* _Work item_
In the data below, find the line containing "match write_error (files w) path data with", then set down that line and every later line up to and including the line containing "value is the new object. *)", exactly.

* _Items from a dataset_
+ + + + +
(** * OCRService: text extraction from PDFs and images

    A shallow embedding of [api/app/services/ocr_service.py] and the
    properties of its three extraction methods.

    The Python class is a thin layer over four external collaborators:
    [pdf2image.convert_from_path], [PIL.Image.open],
    [pytesseract.image_to_string] and the operating system
    ([tempfile.NamedTemporaryFile], [file.write], [os.unlink]).  They are
    not code of the service: the development is parametric in them
    (class [Toolchain]).  What the service itself does with them, the
    order of the calls, the page numbering, the trimming, the staging of a
    temporary file and the [try]/[finally] around the dispatch, is
    written out below as the source has it. *)

From Stdlib Require Import ZArith NArith String Ascii.
From stdpp Require Import base numbers list strings gmap.

(** ** Python values *)

(** A Python [str] is a sequence of Unicode code points, a [bytes] object
    a sequence of bytes. *)
Abbreviation pystr := (list N) (only parsing).
Abbreviation bytes := (list Byte.byte) (only parsing).

(** String literals of the source ([lit "pdf"] is the Python ["pdf"]). *)
Definition lit (s : string) : pystr :=
  N_of_ascii <$> list_ascii_of_string s.

(** [str.isspace] on one code point, as CPython's
    [_PyUnicode_IsWhitespace] has it. *)
Definition isspace (c : N) : bool :=
  ((9 <=? c) && (c <=? 13) || (28 <=? c) && (c <=? 32)
   || (c =? 133) || (c =? 160) || (c =? 5760)
   || (8192 <=? c) && (c <=? 8202)
   || (c =? 8232) || (c =? 8233) || (c =? 8239) || (c =? 8287)
   || (c =? 12288))%N.

(** [str.lstrip()], [str.rstrip()] and [str.strip()] without argument. *)
Fixpoint lstrip (s : pystr) : pystr :=
  match s with
  | [] => []
  | c :: s' => if isspace c then lstrip s' else s
  end.

Definition rstrip (s : pystr) : pystr := reverse (lstrip (reverse s)).

Definition strip (s : pystr) : pystr := rstrip (lstrip s).

(** ** The process state *)

(** An instance of [OCRService]: its only attribute is [lang]. *)
Record OCRService := mkOCRService { lang : pystr }.

(** Every call of an external collaborator is recorded, with the arguments
    the service passed. *)
Inductive Event {Image : Type} :=
| EvTmpCreate (suffix : pystr)
| EvWrite (path : pystr) (data : bytes)
| EvUnlink (path : pystr)
| EvRasterize (path : pystr) (dpi : Z)
| EvOpen (path : pystr)
| EvRecognize (cmd : pystr) (image : Image) (language : pystr).
Arguments Event : clear implicits.

(** The state a call runs in: the filesystem, the module attribute
    [pytesseract.pytesseract.tesseract_cmd], the instances of the class
    (an object is named by its index) and the calls made so far. *)
Record World {Image : Type} := mkWorld {
  files : gmap pystr bytes;
  tesseract_cmd : pystr;
  objects : list OCRService;
  calls : list (Event Image)
}.
Arguments World : clear implicits.
Arguments mkWorld {Image} _ _ _ _.

(** An exception is either one an external collaborator raised, or the
    [AttributeError] of reading [self.lang] on something that is not an
    instance (no Python caller can produce it). *)
Inductive exn {Exn : Type} :=
| External (e : Exn)
| AttributeError.
Arguments exn : clear implicits.

(** ** The external collaborators *)

(** The rasteriser and the image library read the file at the path they
    are given: their answer is a function of what is found there ([None]:
    no such file).  The OCR engine is run through the executable named by
    [tesseract_cmd], and what it answers for a page is taken to be a
    function of the executable, the page and the language.  Files that a
    collaborator makes and removes for its own use inside one call (the
    engine binding saves the page it is given before it runs the
    executable) are not among the [files] of the world: [files] holds the
    documents and the temporary file of the service.  The operating
    system chooses the name of a temporary file and decides whether a
    creation, a write or a deletion fails. *)
Class Toolchain (Image Exn : Type) := {
  rasterize : option bytes -> Z -> Exn + list Image;
  decode_image : option bytes -> Exn + Image;
  recognize : pystr -> Image -> pystr -> Exn + pystr;
  tmp_stem : gmap pystr bytes -> pystr -> Exn + pystr;
  write_error : gmap pystr bytes -> pystr -> bytes -> option Exn;
  unlink_error : gmap pystr bytes -> pystr -> option Exn
}.

Section Service.
Context {Image Exn : Type} `{TC : Toolchain Image Exn}.

Abbreviation world := (World Image).
Abbreviation error := (exn Exn).

(** ** Computations: state and exceptions *)

(** A statement runs in a world and either returns or raises; what it did
    to the world before raising stays done. *)
Definition M (A : Type) : Type := world -> (error + A) * world.

Definition ret {A} (a : A) : M A := fun w => (inr a, w).

Definition bind {A B} (m : M A) (k : A -> M B) : M B := fun w =>
  match m w with
  | (inl e, w') => (inl e, w')
  | (inr a, w') => k a w'
  end.

(** [try: body finally: final].  The [finally] block always runs; if it
    raises, its exception replaces the outcome of the body, otherwise the
    outcome of the body (a returned value or an exception) stands. *)
Definition try_finally {A} (body : M A) (final : M unit) : M A := fun w =>
  let '(r, w1) := body w in
  match final w1 with
  | (inl e, w2) => (inl e, w2)
  | (inr _, w2) => (r, w2)
  end.

Notation "x <~ m ; k" := (bind m (fun x => k))
  (at level 100, m at next level, right associativity).

(** The world after one more recorded call. *)
Definition record_call (ev : Event Image) (w : world) : world :=
  mkWorld (files w) (tesseract_cmd w) (objects w) (calls w ++ [ev]).

Definition set_files (fs : gmap pystr bytes) (w : world) : world :=
  mkWorld fs (tesseract_cmd w) (objects w) (calls w).

(** The outcome of an external call as an outcome of the service. *)
Definition external {A} (r : Exn + A) : error + A :=
  match r with
  | inl e => inl (External e)
  | inr a => inr a
  end.

(** ** The collaborators as statements *)

(** [convert_from_path(pdf_path, dpi=dpi)] *)
Definition convert_from_path (pdf_path : pystr) (dpi : Z) : M (list Image) :=
  fun w => (external (rasterize (files w !! pdf_path) dpi),
            record_call (EvRasterize pdf_path dpi) w).

(** [Image.open(image_path)] *)
Definition Image_open (image_path : pystr) : M Image :=
  fun w => (external (decode_image (files w !! image_path)),
            record_call (EvOpen image_path) w).

(** [pytesseract.image_to_string(image, lang=language)] *)
Definition image_to_string (image : Image) (language : pystr) : M pystr :=
  fun w => (external (recognize (tesseract_cmd w) image language),
            record_call (EvRecognize (tesseract_cmd w) image language) w).

(** [tempfile.NamedTemporaryFile(suffix=suffix, delete=False)]: the file
    is created empty under a name that ends with the suffix; the value is
    its name ([tmp.name]). *)
Definition NamedTemporaryFile (suffix : pystr) : M pystr := fun w =>
  let w1 := record_call (EvTmpCreate suffix) w in
  match tmp_stem (files w) suffix with
  | inl e => (inl (External e), w1)
  | inr stem =>
      (inr (stem ++ suffix), set_files (<[stem ++ suffix := []]> (files w)) w1)
  end.

(** [tmp.write(file_bytes)] and the flush when the [with] block closes the
    file.  A failed write leaves the file as it was created. *)
Definition tmp_write (path : pystr) (data : bytes) : M unit := fun w =>
  let w1 := record_call (EvWrite path data) w in
  match write_error (files w) path data with
  | Some e => (inl (External e), w1)
  | None => (inr tt, set_files (<[path := data]> (files w)) w1)
  end.

(** [os.unlink(path)] *)
Definition os_unlink (path : pystr) : M unit := fun w =>
  let w1 := record_call (EvUnlink path) w in
  match unlink_error (files w) path with
  | Some e => (inl (External e), w1)
  | None => (inr tt, set_files (delete path (files w)) w1)
  end.

(** [self.lang] *)
Definition get_lang (self : nat) : M pystr := fun w =>
  match objects w !! self with
  | Some o => (inr (lang o), w)
  | None => (inl AttributeError, w)
  end.

(** ** The class *)

(** [OCRService.__init__(self, lang="tam")]: the new instance gets its
    [lang], and the module attribute [tesseract_cmd] is assigned.  The
    value is the new object. *)
Definition OCRService_init (lang_arg : option pystr) : M nat := fun w =>
  (inr (length (objects w)),
   mkWorld (files w) (lit "/usr/bin/tesseract")
           (objects w ++ [mkOCRService (default (lit "tam") lang_arg)])
           (calls w)).

(** The loop [for i, page in enumerate(pages, start=1)] of
    [extract_text_from_pdf], from index [i] on, with the [results]
    collected so far. *)
Fixpoint ocr_pages (self : nat) (i : Z) (pages : list Image)
    (results : list (Z * pystr)) : M (list (Z * pystr)) :=
  match pages with
  | [] => ret results
  | page :: rest =>
      language <~ get_lang self;
      text <~ image_to_string page language;
      ocr_pages self (i + 1) rest (results ++ [(i, strip text)])
  end.

(** [extract_text_from_pdf(self, pdf_path, dpi=300)]; [None] is the call
    that leaves [dpi] out. *)
Definition extract_text_from_pdf (self : nat) (pdf_path : pystr)
    (dpi : option Z) : M (list (Z * pystr)) :=
  pages <~ convert_from_path pdf_path (default 300%Z dpi);
  ocr_pages self 1 pages [].

(** [extract_text_from_image(self, image_path)] *)
Definition extract_text_from_image (self : nat) (image_path : pystr)
    : M (list (Z * pystr)) :=
  image <~ Image_open image_path;
  language <~ get_lang self;
  text <~ image_to_string image language;
  ret [(1%Z, strip text)].

(** The [with] block of [extract_from_bytes]: create the file, write the
    bytes, keep the name. *)
Definition stage (file_bytes : bytes) (file_type : pystr) : M pystr :=
  tmp <~ NamedTemporaryFile (lit "." ++ file_type);
  _ <~ tmp_write tmp file_bytes;
  ret tmp.

(** The body of the [try] of [extract_from_bytes]. *)
Definition dispatch (self : nat) (file_type tmp_path : pystr)
    : M (list (Z * pystr)) :=
  if decide (file_type = lit "pdf")
  then extract_text_from_pdf self tmp_path None
  else extract_text_from_image self tmp_path.

(** [extract_from_bytes(self, file_bytes, file_type)] *)
Definition extract_from_bytes (self : nat) (file_bytes : bytes)
    (file_type : pystr) : M (list (Z * pystr)) :=
  tmp_path <~ stage file_bytes file_type;
  try_finally (dispatch self file_type tmp_path) (os_unlink tmp_path).

(** ** Observations on a run *)

(** The world after the calls [evs] were recorded and nothing else
    changed. *)
Definition add_calls (evs : list (Event Image)) (w : world) : world :=
  mkWorld (files w) (tesseract_cmd w) (objects w) (calls w ++ evs).

(** The calls a run from [w] to [w'] made. *)
Definition new_calls (w w' : world) : list (Event Image) :=
  drop (length (calls w)) (calls w').

(** The name of the temporary file of [extract_from_bytes] when the
    operating system picked [stem], and the world once the bytes are
    staged under it. *)
Definition tmp_name (stem file_type : pystr) : pystr :=
  stem ++ lit "." ++ file_type.

Definition staged (stem file_type : pystr) (file_bytes : bytes) (w : world)
    : world :=
  set_files (<[tmp_name stem file_type := file_bytes]> (files w))
    (add_calls [EvTmpCreate (lit "." ++ file_type);
                EvWrite (tmp_name stem file_type) file_bytes] w).

(** The first call of the dispatched method. *)
Definition first_call (file_type tmp_path : pystr) : Event Image :=
  if decide (file_type = lit "pdf")
  then EvRasterize tmp_path 300%Z
  else EvOpen tmp_path.

(** An event that respects the configuration: a rasterisation is done at
    [dpi], a recognition through the executable [cmd] in language [l]. *)
Definition event_ok (cmd l : pystr) (dpi : Z) (ev : Event Image) : Prop :=
  match ev with
  | EvRasterize _ d => d = dpi
  | EvRecognize c _ l' => c = cmd /\ l' = l
  | _ => True
  end.

(** The three extraction operations of an instance. *)
Inductive Op :=
| OpPdf (pdf_path : pystr) (dpi : option Z)
| OpImage (image_path : pystr)
| OpBytes (file_bytes : bytes) (file_type : pystr).

Definition run_op (self : nat) (op : Op) : M (list (Z * pystr)) :=
  match op with
  | OpPdf pdf_path dpi => extract_text_from_pdf self pdf_path dpi
  | OpImage image_path => extract_text_from_image self image_path
  | OpBytes file_bytes file_type => extract_from_bytes self file_bytes file_type
  end.

(** The resolution an operation rasterises at, if it rasterises. *)
Definition dpi_of (op : Op) : Z :=
  match op with
  | OpPdf _ dpi => default 300%Z dpi
  | _ => 300%Z
  end.

End Service.

(** The rasterisations, recognitions and deletions among some calls. *)
Definition rasterizations {Image} (evs : list (Event Image))
    : list (pystr * Z) :=
  omap (fun ev => match ev with
                  | EvRasterize p d => Some (p, d)
                  | _ => None
                  end) evs.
+ + + + +
* _The completed task_
  match write_error (files w) path data with
  | Some e => (inl (External e), w1)
  | None => (inr tt, set_files (<[path := data]> (files w)) w1)
  end.

(** [os.unlink(path)] *)
Definition os_unlink (path : pystr) : M unit := fun w =>
  let w1 := record_call (EvUnlink path) w in
  match unlink_error (files w) path with
  | Some e => (inl (External e), w1)
  | None => (inr tt, set_files (delete path (files w)) w1)
  end.

(** [self.lang] *)
Definition get_lang (self : nat) : M pystr := fun w =>
  match objects w !! self with
  | Some o => (inr (lang o), w)
  | None => (inl AttributeError, w)
  end.

(** ** The class *)

(** [OCRService.__init__(self, lang="tam")]: the new instance gets its
    [lang], and the module attribute [tesseract_cmd] is assigned.  The
    value is the new object. *)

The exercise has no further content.